As a developer I usually find myself doing a lot of typing. I use a lot of symbols that most people don’t use through-out their day so much, like $,#_%-;*&”()!=//’ and just about anything in between. I use these constantly, on almost every single sentence of code-poetry that I write. I’m constantly copying and pasting and saving and committing and upping and all sorts of random things that most people would never really shake a stick at if they saw me lying unconscious on the floor babbling about camel-case and the importance of properly indenting your mark-up.
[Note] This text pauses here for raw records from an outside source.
Lemma uniform_add a b u v : uniform a u -> uniform b v -> uniform (gf256_add a b) (fadd u v).
Proof.
  intros [Oa Ha] [Ob Hb]. split; [by apply ok32_add|]. intros k Hk. by rewrite glane_add, Ha, Hb by lia.
Qed.

Lemma uniform_mul a b u v : uniform a u -> uniform b v -> uniform (gf256_mul a b) (fmul u v).
Proof.
  intros [Oa Ha] [Ob Hb]. split; [by apply ok32_mul|]. intros k Hk. by rewrite glane_mul, Ha, Hb by lia.
Qed.

Lemma uniform_setall x : is_byte x -> uniform (bitslice_setall x) (of_Z x).
Proof. intros Hx. split; [apply ok32_setall|]. intros k Hk. unfold glane. by rewrite lane_setall. Qed.

Lemma uniform_num1 : uniform (Sliced 0xFFFFFFFF 0 0 0 0 0 0 0) f1.
Proof. exact (uniform_setall 1 ltac:(unfold is_byte; lia)). Qed.

Lemma word_zero w : mask w = w -> (forall k, 0 <= k < 32 -> bit k w = 0) -> w = 0.
Proof.
  intros Hm H. apply Z.bits_inj'. intros k Hk. rewrite Z.bits_0. destruct (Z.lt_ge_cases k 32).
  - specialize (H k ltac:(lia)). rewrite bit_b2z in H by lia. by destruct (Z.testbit w k).
  - rewrite <- Hm. unfold mask. rewrite Z.land_spec. change 0xFFFFFFFF with (Z.ones 32).
    rewrite Z.ones_spec_high by lia. apply andb_false_r.
Qed.

Lemma is_zero_spec s : is_zero s = true <-> s = zeros.
Proof.
  unfold is_zero. rewrite Z.eqb_eq, !Z.lor_eq_0_iff. destruct s; cbn. unfold zeros. split.
  - intros ((((((( -> & ->) & ->) & ->) & ->) & ->) & ->) & ->). done.
  - intros [= -> -> -> -> -> -> -> ->]. done.
Qed.

Lemma uniform_is_zero s v : uniform s v -> is_zero s = bool_decide (v = f0).
Proof.
  intros [Ho Hl]. apply Bool.eq_true_iff_eq. rewrite is_zero_spec, bool_decide_eq_true. split.
  - intros ->. by rewrite <- (Hl 0 ltac:(lia)).
  - intros ->. assert (H : forall k, 0 <= k < 32 -> smap (bit k) s = zeros).
    { intros k Hk. destruct (bits_lane k s ltac:(lia)) as [<- Hb]. specialize (Hl k Hk).
      apply (f_equal gv) in Hl. rewrite gv_glane in Hl by lia. rewrite Hl. reflexivity. }
    unfold ok32 in Ho. destruct s as [a b c d e f g h]. unfold smap in *. cbn [w0 w1 w2 w3 w4 w5 w6 w7] in *.
    injection Ho as E0 E1 E2 E3 E4 E5 E6 E7. unfold zeros.
    f_equal; (apply word_zero; [assumption|]); intros k Hk; specialize (H k Hk); injection H; auto.
Qed.

(** ** The loops of [shamir_interpolate] *)

Abbreviation gprod := (@prod gf f1 fmul).
Abbreviation gsum := (@sum gf f0 fadd).
Abbreviation gdenom := (@denom gf f1 fmul fadd _).
Abbreviation gterm := (@term gf f0 f1 fadd fmul fadd finv _).

(** The interpolated value of the points at [x], and the value of a polynomial. *)
Definition glagrange (xs ys : list gf) (x : gf) : gf := @lagrange gf f0 f1 fadd fmul fadd fdiv xs ys x.
Definition geval (p : list gf) (x : gf) : gf := @eval gf f0 fadd fmul p x.

Add Field gf256_field : gf_field.
(** The keys whose bit is set, in the order of the array. *)
Definition selected_keys (sig_n : Z) (sigmask : Z) (pub : list (list Z)) : list (list Z) :=
  map (fun i => znth [] pub i) (filter (fun i => Z.testbit sigmask i = true) (seqZ 0 sig_n)).

Definition compute_pubkey (sig_m sig_n : Z) (pub : list (list Z)) (sigmask : Z) : res (list Z) :=
  if (sig_m =? 0) || (sig_n =? 0) then Refused
  else if sig_n <? sig_m then Refused
  else
    let sigmask := sigmask .& (Z.shiftl 1 sig_n - 1) in
    if negb (popcount 8 sigmask =? sig_m) then Refused
    else
      match cosi_combine_publickeys (selected_keys sig_n sigmask pub) with
      | Some res => Val res
      | None => Refused
      end.

Definition load_image_header (data : list Z) (magic maxsize key_m key_n : Z) (keys : list (list Z))
    : res image_header :=
  hmagic ← read_word 4 data 0; require (hmagic =? magic) ≫= fun _ =>
  hdrlen ← read_word 4 data 4; require (hdrlen =? IMAGE_HEADER_SIZE) ≫= fun _ =>
  expiry ← read_word 4 data 8; require (expiry =? 0) ≫= fun _ =>
  codelen ← read_word 4 data 12;
  require (negb (u32 (maxsize - hdrlen) <? codelen)) ≫= fun _ =>
  require (negb (u32 (hdrlen + codelen) <? 4 * 1024)) ≫= fun _ =>
  require (u32 (hdrlen + codelen) mod 512 =? 0) ≫= fun _ =>
  version ← read_word 4 data 16;
  fix_version ← read_word 4 data 20;
  onekey_version ← read_word 4 data 24;
  hash_block ← read_word 4 data 28;
  hashes ← read data 32 512;
  purpose ← read_word 4 data 544;
  se_minimum_version ← read_word 4 data 548;
  sigmask ← read_word 1 data (IMAGE_HEADER_SIZE - IMAGE_SIG_SIZE);
  sig ← read data (IMAGE_HEADER_SIZE - IMAGE_SIG_SIZE + 1) (IMAGE_SIG_SIZE - 1);
  signed ← read data 0 (IMAGE_HEADER_SIZE - IMAGE_SIG_SIZE);
  let fingerprint := blake2s_chunks (header_chunks signed) in
  pub ← compute_pubkey key_m key_n keys sigmask;
  require (sign_open fingerprint pub sig) ≫= fun _ =>
  mret (ImageHeader hmagic hdrlen expiry codelen version fix_version onekey_version hash_block
          hashes purpose se_minimum_version sigmask sig fingerprint).

(** The fields that [load_ble_image_header] does not read are zero here. *)
Definition load_ble_image_header (data : list Z) (magic : Z) : res image_header :=
  hmagic ← read_word 4 data 0; require (hmagic =? magic) ≫= fun _ =>
  hdrlen ← read_word 4 data 4;
  expiry ← read_word 4 data 8; require (expiry =? 0) ≫= fun _ =>
  codelen ← read_word 4 data 12;
  version ← read_word 4 data 16;
  fix_version ← read_word 4 data 20;
  onekey_version ← read_word 4 data 24;
  hashes ← read data 32 512;
  sigmask ← read_word 1 data (IMAGE_HEADER_SIZE - IMAGE_SIG_SIZE);
  sig ← read data (IMAGE_HEADER_SIZE - IMAGE_SIG_SIZE + 1) (IMAGE_SIG_SIZE - 1);
  mret (ImageHeader hmagic hdrlen expiry codelen version fix_version onekey_version 0
          hashes 0 0 sigmask sig []).

Definition load_thd89_image_header (data : list Z) (magic : Z) : res image_header_th89 :=
  hmagic ← read_word 4 data 0; require (hmagic =? magic) ≫= fun _ =>
  hdrlen ← read_word 4 data 4;
  expiry ← read_word 4 data 8;
  version ← read_word 4 data 16;
  i2c_address ← read_word 1 data 28;
  codelen ← read_word 4 data 12;
  hashes ← read data 32 512;
  sig1 ← read data (32 + 512) 64;
  mret (ImageHeaderTh89 hmagic hdrlen expiry codelen version i2c_address hashes sig1).
Lemma load_image_header_iff data magic maxsize m n keys hdr :
  Forall is_byte data -> IMAGE_HEADER_SIZE <= maxsize < 2 ^ 32 -> 0 <= m -> 0 <= n <= 8 ->
  (load_image_header data magic maxsize m n keys = Val hdr) <->
  image_accepted data magic maxsize m n keys hdr.
Proof.
  unfold IMAGE_HEADER_SIZE. intros Hb Hmax Hm Hn. split.
  - unfold Image.load_image_header. intros H. repeat parse_step. apply val_inj in H.
    match goal with E : compute_pubkey _ _ _ _ = Val _ |- _ => apply compute_pubkey_iff in E as (? & ? & ?); [|lia|lia] end.
    parse_clean. rewrite blake2s_chunks_ok, header_chunks_concat in *.
    assert (hdr = header_at data) as ->.
    { subst hdr. unfold header_at, header_hash. done. }
    pose proof (slice_range data 12 4 Hb ltac:(lia) ltac:(lia) ltac:(lia)).
    unfold IMAGE_HEADER_SIZE, IMAGE_SIG_SIZE in *. rewrite E2 in *. clear H.
    rewrite (u32_small (maxsize - 1024)) in E6 by lia. rewrite u32_small in E7, E8 by lia.
    split; cbn [header_at ih_magic ih_hdrlen ih_expiry ih_codelen ih_sigmask ih_fingerprint ih_sig];
      unfold IMAGE_HEADER_SIZE; try done; try lia.
    split; [lia|]. split; [done|]. by exists x19.
  - intros [Hsz -> <- Hh He Hc Hs (? & ? & pub & Hp & Ho)].
    cbn [header_at ih_magic ih_hdrlen ih_expiry ih_codelen ih_sigmask ih_fingerprint ih_sig] in *.
    unfold IMAGE_HEADER_SIZE in *.
    unfold Image.load_image_header, IMAGE_HEADER_SIZE, IMAGE_SIG_SIZE. parse_ok. rewrite Z.eqb_refl. parse_ok. 
    rewrite Hh, He, !u32_small by lia. rewrite Hs. do 3 (rewrite require_true by (zif; lia || done); parse_ok).
    change (1024 - 65) with 959. change (959 + 1) with 960. change (65 - 1) with 64.
    rewrite (proj2 (compute_pubkey_iff m n keys _ pub Hm Hn)) by done.
    rewrite blake2s_chunks_ok, header_chunks_concat. cbn [require Z.eqb Pos.eqb mbind res_bind].
    rewrite require_true by exact Ho. cbn [mbind res_bind]. unfold header_at. by rewrite Hh, He.
Qed.

Lemma load_image_header_safe data magic maxsize m n keys :
  IMAGE_HEADER_SIZE <= zlen data -> safe (load_image_header data magic maxsize m n keys).
Proof.
  unfold IMAGE_HEADER_SIZE. intros Hs. unfold Image.load_image_header, IMAGE_HEADER_SIZE, IMAGE_SIG_SIZE.
  repeat safe_step. apply safe_bind; [apply compute_pubkey_safe|]. intros pub _. safe_step. apply safe_ret.
Qed.

(** An accepted vendor header. *)
Record vendor_accepted (addr : Z) (data : list Z) (data_size m n : Z) (keys : list (list Z)) (v : vendor_header)
    : Prop := {
  va_fields : read_vendor_header addr data data_size = Val v;
  va_layout : vendor_layout addr data data_size v;
  va_signed : signed_by m n keys (vh_sigmask v) (header_hash data (vh_hdrlen v)) (vh_sig v);
}.

Lemma load_vendor_header_accepted addr data data_size m n keys v :
  Forall is_byte data -> 0 <= m -> 0 <= n <= 8 ->
  load_vendor_header addr data data_size m n keys = Val v -> vendor_accepted addr data data_size m n keys v.
Proof.
  intros Hb Hm Hn. unfold Image.load_vendor_header. intros H. repeat parse_step. apply val_inj in H as ->.
  match goal with E : compute_pubkey _ _ _ _ = Val _ |- _ => apply compute_pubkey_iff in E as (? & ? & ?); [|lia|lia] end.
  parse_clean. rewrite blake2s_chunks_ok, header_chunks_concat in *.
  split; [done|by apply read_vendor_header_layout|]. split; [lia|]. split; [done|]. eexists. eauto.
Qed.

Lemma load_vendor_header_safe addr data data_size m n keys :
  Forall is_byte data -> data_size <= zlen data -> safe (load_vendor_header addr data data_size m n keys).
Proof.
  intros Hb Hs. unfold Image.load_vendor_header. apply safe_bind; [by apply read_vendor_header_safe|].
  intros v Hv. apply read_vendor_header_layout in Hv as [Hl _ _ _ _]; [|done].
  unfold IMAGE_SIG_SIZE in *. safe_step. apply safe_bind; [apply compute_pubkey_safe|]. intros pub _. safe_step. apply safe_ret.
Qed.

End Accepted.

(** ** The hashes of the code *)

(** [l] in pieces of [chunk], the last one shorter. *)
Fixpoint pieces_of (fuel chunk : nat) (l : list Z) : list (list Z) :=
  match fuel, l with
  | S fuel, _ :: _ => take chunk l :: pieces_of fuel chunk (drop chunk l)
  | _, _ => []
  end.

Definition pieces (chunk : Z) (l : list Z) : list (list Z) := pieces_of (length l) (Z.to_nat chunk) l.

Lemma pieces_of_fuel f g c l : (0 < c)%nat -> (length l <= f)%nat -> (length l <= g)%nat -> pieces_of f c l = pieces_of g c l.
Proof.
  intros Hc. revert g l. induction f as [|f IH]; intros [|g] [|x l] Hf Hg; cbn in Hf, Hg; try done; try lia.
  cbn [pieces_of]. f_equal. apply IH; rewrite length_drop; cbn; lia.
Qed.

Lemma pieces_step chunk l : 0 < chunk -> l <> [] ->
  pieces chunk l = take (Z.to_nat chunk) l :: pieces chunk (drop (Z.to_nat chunk) l).
Proof.
  intros Hc Hl. unfold pieces. destruct l as [|x l]; [done|]. cbn [length pieces_of]. f_equal.
  apply pieces_of_fuel; rewrite ?length_drop; cbn; lia.
Qed.

Lemma pieces_concat chunk l : 0 < chunk -> concat (pieces chunk l) = l.
Proof.
  intros Hc. remember (length l) as n eqn:E. revert l E. induction n as [n IH] using lt_wf_ind. intros l ->.
  destruct (decide (l = [])) as [->|Hl]; [done|]. rewrite pieces_step by done. cbn [concat].
  rewrite (IH (length (drop (Z.to_nat chunk) l))); [apply take_drop| |done].
  rewrite length_drop. destruct l; [done|]. cbn. lia.
Qed.

(** The pieces that are hashed: the first one of an image lacks the headers. *)
Definition code_pieces (first chunk block : Z) (code : list Z) : list (list Z) :=
  if block =? 0 then take (Z.to_nat first) code :: pieces chunk (drop (Z.to_nat first) code)
  else pieces chunk code.

Lemma code_pieces_concat first chunk block code : 0 < chunk -> concat (code_pieces first chunk block code) = code.
Proof.
  intros Hc. unfold code_pieces. destruct (block =? 0); [|by apply pieces_concat].
  cbn [concat]. rewrite pieces_concat by done. apply take_drop.
Qed.

(** Consecutive hashes, from the one at [block], are those of the pieces. *)
Fixpoint covered (hashes : list Z) (block : Z) (ps : list (list Z)) : Prop :=
  match ps with
  | [] => True
  | p :: ps => slice hashes (block * 32) 32 = H256 p /\ covered hashes (block + 1) ps
  end.

(** The hashes from [block] on are zero. *)
Definition unused (hashes : list Z) (block : Z) : Prop :=
  forall i, block <= i < 16 -> slice hashes (i * 32) 32 = zrep 32 0.

Lemma remain_zero_iff hashes block : remain_zero hashes block = true <-> unused hashes block.
Proof.
  unfold remain_zero, unused. rewrite forallb_forall. split; intros H i Hi.
  - specialize (H i). rewrite bool_decide_eq_true in H. apply H. apply list_elem_of_In, elem_of_seqZ. lia.
  - rewrite bool_decide_eq_true. apply H. apply list_elem_of_In, elem_of_seqZ in Hi. lia.
Qed.

(** What the loop checks from [block] on, for the rest of the code. *)
Definition verified (hashes : list Z) (block : Z) (ps : list (list Z)) (check_remain : bool) : Prop :=
  covered hashes block ps /\ (block + zlen ps) * 32 <= zlen hashes /\
  (check_remain = true -> unused hashes (block + zlen ps)).

Section Loop.
Context (hashes code : list Z) (first chunk len : Z) (check_remain : bool).
Hypothesis Hchunk : 0 < chunk.
Hypothesis Hcode : len <= zlen code.
Hypothesis Hlen : len < 4294967296.
Abbreviation loop fuel block processed := (contents_loop fuel hashes code first chunk len check_remain block processed).

Lemma contents_step fuel block processed size : 0 <= block -> 0 <= processed < len -> 0 <= size <= len - processed ->
  size = (if (processed =? 0) && (block =? 0) then Z.min (len - processed) first else Z.min (len - processed) chunk) ->
  (loop (S fuel) block processed = Val ()) <->
  slice hashes (block * 32) 32 = H256 (slice code processed size) /\ (block + 1) * 32 <= zlen hashes /\
  if len <=? processed + size then (check_remain = true -> unused hashes (block + 1))
  else loop fuel (block + 1) (processed + size) = Val ().
Proof.
  intros Hb Hp Hs Es. cbn [contents_loop]. rewrite (u32_small (len - processed)) by lia. rewrite <- Es.
  destruct (Z.leb_spec ((block + 1) * 32) (zlen hashes)).
  2:{ rewrite (read_out hashes) by lia. split; [discriminate|lia]. }
  rewrite (read_in hashes) by lia. rewrite (read_in code) by lia. cbn [mbind res_bind]. rewrite check_single_hash_ok.
  destruct (bool_decide_reflect (H256 (slice code processed size) = slice hashes (block * 32) 32)) as [E|N].
  2:{ split; [discriminate|]. intros [E _]. by symmetry in E. }
  destruct (Z.leb_spec len (processed + size)).
  - replace (0 <? processed + size) with true by (symmetry; apply Z.ltb_lt; lia).
    pose proof (remain_zero_iff hashes (block + 1)) as R.
    destruct check_remain, (remain_zero hashes (block + 1)); cbn; split; intros; intuition congruence.
  - split; [auto|]. by intros (_ & _ & ?).
Qed.

Lemma slice_take {A} (l : list A) off n k : 0 <= off -> 0 <= k -> slice l off (Z.min n k) = take (Z.to_nat k) (slice l off n).
Proof. intros. unfold slice. rewrite take_take. f_equal. lia. Qed.

Lemma slice_drop {A} (l : list A) off n k : 0 <= off -> 0 <= k -> slice l (off + k) (n - k) = drop (Z.to_nat k) (slice l off n).
Proof. intros. unfold slice. rewrite skipn_firstn_comm, drop_drop. f_equal; [lia|]. f_equal. lia. Qed.

Lemma loop_tail fuel : forall block processed, 0 < block -> 0 <= processed < len -> len - processed < Z.of_nat fuel ->
  (loop fuel block processed = Val ()) <->
  verified hashes block (pieces chunk (slice code processed (len - processed))) check_remain.
Proof.
  induction fuel as [|fuel IH]; intros block processed Hb Hp Hf; [lia|].
  rewrite (contents_step fuel block processed (Z.min (len - processed) chunk)) by (first [lia | rewrite (proj2 (Z.eqb_neq block 0)), andb_false_r by lia; done]).
  assert (Hz : zlen (slice code processed (len - processed)) = len - processed) by (apply zlen_slice; lia).
  rewrite pieces_step; [|done|intros E; rewrite E in Hz; cbn in Hz; unfold zlen in Hz; cbn in Hz; lia].
  rewrite slice_take by lia. unfold verified. cbn [covered]. rewrite zlen_cons.
  destruct (Z.leb_spec len (processed + Z.min (len - processed) chunk)).
  - rewrite (drop_ge (slice code _ _)) by (unfold zlen in Hz; lia).
    change (pieces chunk []) with (@nil (list Z)). cbn [covered]. rewrite (@zlen_nil (list Z)), Z.add_0_r. tauto.
  - rewrite Z.min_r by lia. rewrite IH by lia. rewrite <- slice_drop by lia.
    replace (len - (processed + chunk)) with (len - processed - chunk) by lia.
    rewrite (Z.add_assoc block 1). unfold verified.
    pose proof (zlen_nonneg (pieces chunk (slice code (processed + chunk) (len - processed - chunk)))). intuition lia.
Qed.

Lemma loop_ok fuel block : 0 <= block -> 0 < len -> (block = 0 -> 0 < first) -> len < Z.of_nat fuel ->
  (loop (S fuel) block 0 = Val ()) <->
  verified hashes block (code_pieces first chunk block (slice code 0 len)) check_remain.
Proof.
  intros Hb Hl Hf Hfuel. unfold code_pieces. destruct (Z.eqb_spec block 0) as [->|Nb].
  2:{ rewrite loop_tail by lia. by rewrite Z.sub_0_r. }
  specialize (Hf eq_refl).
  rewrite (contents_step fuel 0 0 (Z.min len first)) by (first [lia | rewrite Z.sub_0_r; done]).
  rewrite slice_take by lia. unfold verified. cbn [covered]. rewrite zlen_cons, !Z.add_0_l.
  assert (Hz : zlen (slice code 0 len) = len) by (apply zlen_slice; lia).
  destruct (Z.leb_spec len (Z.min len first)).
  - rewrite (drop_ge (slice code _ _)) by (unfold zlen in Hz; lia).
    change (pieces chunk []) with (@nil (list Z)). cbn [covered]. rewrite (@zlen_nil (list Z)), Z.add_0_r. tauto.
  - rewrite Z.min_r by lia. rewrite loop_tail by lia. rewrite <- slice_drop by lia. rewrite Z.add_0_l.
    unfold verified. pose proof (zlen_nonneg (pieces chunk (slice code first (len - first)))). intuition lia.
Qed.

(** The loop ends with an answer when the header has a hash for every piece. *)
Lemma loop_tail_safe fuel : forall block processed, 0 < block -> 0 <= processed < len -> len - processed < Z.of_nat fuel ->
  (block + zlen (pieces chunk (slice code processed (len - processed)))) * 32 <= zlen hashes ->
  safe (loop fuel block processed).
Proof.
  induction fuel as [|fuel IH]; intros block processed Hb Hp Hf Hn; [lia|].
  assert (Hz : zlen (slice code processed (len - processed)) = len - processed) by (apply zlen_slice; lia).
  rewrite pieces_step in Hn; [|done|intros E; rewrite E in Hz; unfold zlen in Hz; cbn in Hz; lia].
  rewrite zlen_cons in Hn. pose proof (zlen_nonneg (pieces chunk (drop (Z.to_nat chunk) (slice code processed (len - processed))))).
  cbn [contents_loop]. rewrite (u32_small (len - processed)) by lia.
  rewrite (proj2 (Z.eqb_neq block 0)), andb_false_r by lia.
  rewrite (read_in hashes) by lia. rewrite (read_in code) by lia. cbn [mbind res_bind].
  destruct (check_single_hash _ _); [|done].
  destruct (Z.leb_spec len (processed + Z.min (len - processed) chunk)).
  - apply safe_bind; auto using safe_require.
  - rewrite Z.min_r by lia. apply IH; try lia. rewrite <- slice_drop in Hn by lia.
    replace (len - (processed + chunk)) with (len - processed - chunk) by lia. lia.
Qed.

Lemma loop_safe fuel block : 0 <= block -> 0 < len -> (block = 0 -> 0 < first) -> len < Z.of_nat fuel ->
  (block + zlen (code_pieces first chunk block (slice code 0 len))) * 32 <= zlen hashes ->
  safe (loop (S fuel) block 0).
Proof.
  intros Hb Hl Hf Hfuel. unfold code_pieces. destruct (Z.eqb_spec block 0) as [->|Nb]; intros Hn.
  2:{ apply loop_tail_safe; rewrite ?Z.sub_0_r; lia. }
  specialize (Hf eq_refl). rewrite zlen_cons in Hn.
  pose proof (zlen_nonneg (pieces chunk (drop (Z.to_nat first) (slice code 0 len)))).
  cbn [contents_loop]. rewrite Z.sub_0_r, (u32_small len) by lia. cbn [Z.eqb andb].
  rewrite (read_in hashes) by lia. rewrite (read_in code) by lia. cbn [mbind res_bind].
  destruct (check_single_hash _ _); [|done].
  destruct (Z.leb_spec len (0 + Z.min len first)).
  - apply safe_bind; auto using safe_require.
  - rewrite Z.min_r, !Z.add_0_l by lia. apply loop_tail_safe; try lia. rewrite <- slice_drop in Hn by lia. exact Hn.
Qed.
End Loop.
This got me thinking about the keyboard on my Sony VAIO FW340J (which I love dearly) and about the keys that I use most through-out the day. The thing that I love most about Sony and their keyboard layout (up until this years’ models) is they’ve kept the additional column of keys to the right of the keyboard dedicated towards text navigation. The delete, home, page-up, page-down, and end keys are all nicely piled on top of each other for super quick use. Combined with the power of my left shift key, they allow me to effortlessly highlight lines of code with only the lift of a finger or two.
Back in the days of type-writers (when people were apparently ALWAYS SHOUTING) it was decided that the caps-lock key would be positioned to the left of your left pinky, directly above the shift key, and directly below the tab key.
In the middle of my bustling downtown fancy modern day chicklet style keyboard, lives an old curmudgeon of a caps-lock key that refuses to give up his real-estate.
This is actually the main reason I haven’t purchased a Mac yet.
Anyhow, today Kunal Bhalla mentioned that he recently tried out the Dvorak layout and decided to revisit it again later when he was feeling a little more dedicated to cause, but he brought up the idea of remapping and switching his caps-lock and esc keys in Ubuntu, and I thought that was a pretty clever idea.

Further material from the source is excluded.